Beneath
by a. loquita
Summary: Sam really shouldn't go over to O'Neill's house in the middle of the night and expect him to behave. Kind of a Redemption episode tag SJ


Beneath

Author: a. loquita  
Summary: Sam really shouldn't go over to O'Neill's house in the middle of the night and expect him to behave. Kind of a Redemption episode tag (S/J)  
Rated: M

I've spent all my time here these last days, in my lab, the briefing room, and my quarters. But now these walls only serve to remind me of what just happened, of all those eyes focused on me, waiting for me to save the world. I almost failed this time. Close, way too close.

I go home but I can't sleep. I wander around my house looking for something to distract my hands and my head with. But nothing seems to work. Finally, I slip on some shoes, pull a jacket over my pajamas and get in the car. I drive to Jack's place. It's been quite some time since I've been here.

I used to come to him late at night all the time. After particularly bad missions, after my father nearly died, and whenever the nightmares got too much, I'd come here. We would sit and talk, or not talk. Sometimes we'd have a few beers, sometimes not. Always I'd fall asleep on his couch. Jack would put his mother's afghan over me and go sleep in his bedroom. Except for once, but we don't count that one time. Every time, he would wake me with coffee and breakfast and the world somehow seemed to be just a little bit better than what it was the night before.

I haven't come in a while, not since before Daniel… I've been angry with Jack for stopping my dad from healing him. I've been angry at Jack's insistence that Daniel really isn't gone. I'm still angry, but tonight, it's not about Daniel. Not entirely.

The house is dark and silent. That surprises me, I expected Jack to be up, it's not all that late. But then I remember how long of a day it's been. Plus, he ejected from an aircraft, floated down to Earth, and landed hard in a wave-tossed ocean. That had to hurt.

They flew Earth's most unsung hero straight back to the SGC where Janet got her hands on him as fast as she could. But without finding anything more than some bumps and bruises and a badly swollen knee, she had no excuses to keep Jack in the infirmary. Released, with a bottle of heavy-duty anti-inflammatory muscle relaxers, Jack headed home and straight to bed, apparently.

Now, I stand on his porch weighing the reasons why I should get back in my Volvo and go home. But I don't want to do that for plenty of not so good reasons. Those that believe Samantha Carter is driven only by logic and science should see me now.
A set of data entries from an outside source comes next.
(** A job is among the [k] best exactly when fewer than [k] jobs are older. *)
Lemma best_rank best i j : best_ok nx jobs k (length jobs) best -> jobs !! i = Some j ->
  i ∈ best.*1 <-> (length (older nx jobs (job_dist nx j)) < k)%nat.
Proof.
  intros H Hi. pose proof (best_nodup best H) as Hnd. destruct H as [Hs Hl Hj Hr].
  pose proof (lookup_lt_Some _ _ _ Hi) as Hlt. split.
  - intros Hin. apply list_elem_of_fmap in Hin as ([i0 d] & -> & Hin). simpl in *.
    destruct (Hj _ _ Hin) as [_ (j0 & Hj0 & ->)]. assert (j0 = j) as -> by congruence.
    apply list_elem_of_lookup in Hin as [q Hq]. pose proof (lookup_lt_Some _ _ _ Hq).
    assert (length (older nx jobs (job_dist nx j)) <= q)%nat; [|lia].
    rewrite <- (length_take_le best q), <- (length_fmap fst) by lia.
    apply submseteq_length, NoDup_submseteq; [apply NoDup_filter, NoDup_seq|].
    intros i1 Hi1. apply list_elem_of_filter in Hi1 as [Ho Hi1]. apply elem_of_seq in Hi1. unfold is_older in Ho.
    destruct (jobs !! i1) as [j1|] eqn:E1; [|done]. zbool.
    destruct (decide (i1 ∈ best.*1)) as [Hb|Hb].
    + apply list_elem_of_fmap in Hb as ([i2 d2] & -> & Hb). destruct (Hj _ _ Hb) as [_ (j2 & H2 & ->)]. simpl in *.
      assert (j2 = j1) as -> by congruence. apply list_elem_of_lookup in Hb as [r Hr2].
      apply list_elem_of_fmap. exists (i2, job_dist nx j1). split; [done|].
      apply list_elem_of_lookup. exists r. rewrite lookup_take_lt; [done|].
      destruct (decide (r < q)%nat); [done|]. destruct (decide (r = q)) as [->|]; [rewrite Hq in Hr2; injection Hr2 as -> ?; lia|].
      pose proof (sorted_lookup best Hs q r _ _ Hq Hr2 ltac:(lia)). simpl in *. lia.
    + exfalso. destruct (Hr i1 j1) as [_ Hx]; [lia|done..|]. specialize (Hx (i0, job_dist nx j)). simpl in Hx.
      assert (job_dist nx j1 < job_dist nx j); [|lia]. apply Hx. by eapply list_elem_of_lookup_2.
  - intros Hrank. destruct (decide (i ∈ best.*1)) as [|Hni]; [done|]. exfalso.
    destruct (Hr i j Hlt Hi Hni) as [Hk' Hx]. assert (k <= length (older nx jobs (job_dist nx j)))%nat; [|lia].
    rewrite <- Hk', <- (length_fmap fst). apply submseteq_length, NoDup_submseteq; [done|].
    intros i1 Hi1. apply list_elem_of_fmap in Hi1 as ([i2 d2] & -> & Hb). simpl.
    destruct (Hj _ _ Hb) as [Hlt2 (j2 & H2 & ->)]. apply list_elem_of_filter. split; [|apply elem_of_seq; lia].
    unfold is_older. rewrite H2. apply Z.ltb_lt. exact (Hx _ Hb).
Qed.
End priority.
I know that it's not locked. The door never is, so I let myself in.

I consider the couch and I actually head that direction for a second. Then I reconsider and I start down the hall. I need to see him if only for a moment, even if he's fast asleep.

The moment I enter the room, O'Neill jerks awake and reaches for the handgun on the nightstand. Should've thought twice about breaking and entering the house of a man with special ops training. Yet doesn't lock the door.

"It's me." I say quickly, before this gets out of hand.

"Carter," Jack breathes relief and I can almost feel the tension wash from him. "What're you doing here?"

"Couldn't sleep."

He's looking at me now, in the moonlight that streams in from the window. I can see the outline of him lying under a thin blanket. But there's not enough light to interpret his eyes, they are shadowed so it's impossible for me to read what he's thinking.

Jack starts to sit up, but his face contorts in pain and he gives up trying. "I'd go sit with you on the couch, but I'm pretty sure I can't move. Maybe by next Tuesday."

"That bad?" I'm concerned. Not overly so, because if it were anything too terrible Janet would have never let him leave the infirmary. "Did Janet give you something?"

"Yeah."

"Did you take it?"

"No."

Sometimes it is like baby-sitting a six year old. I leave his room and work my way back down the hall. In the entryway, I find the bottle. In the kitchen, I fill a glass that appears to be clean with water and bring them both back to his room.

I help Jack sit up, with plenty of grunting and cursing on his part. Then hand him a pill and the water.

"Thanks," Jack says.

I sit down at the edge of the bed while he takes the pill. After one sip of the water, he hands me back the glass.

"All of it," I insist.

"Carter, if I drink that whole glass, then I'm gonna have to pee. You gonna help me with that too?"

I know what he's doing. He's trying to make me uncomfortable on purpose. Because then I'll pull back, and away.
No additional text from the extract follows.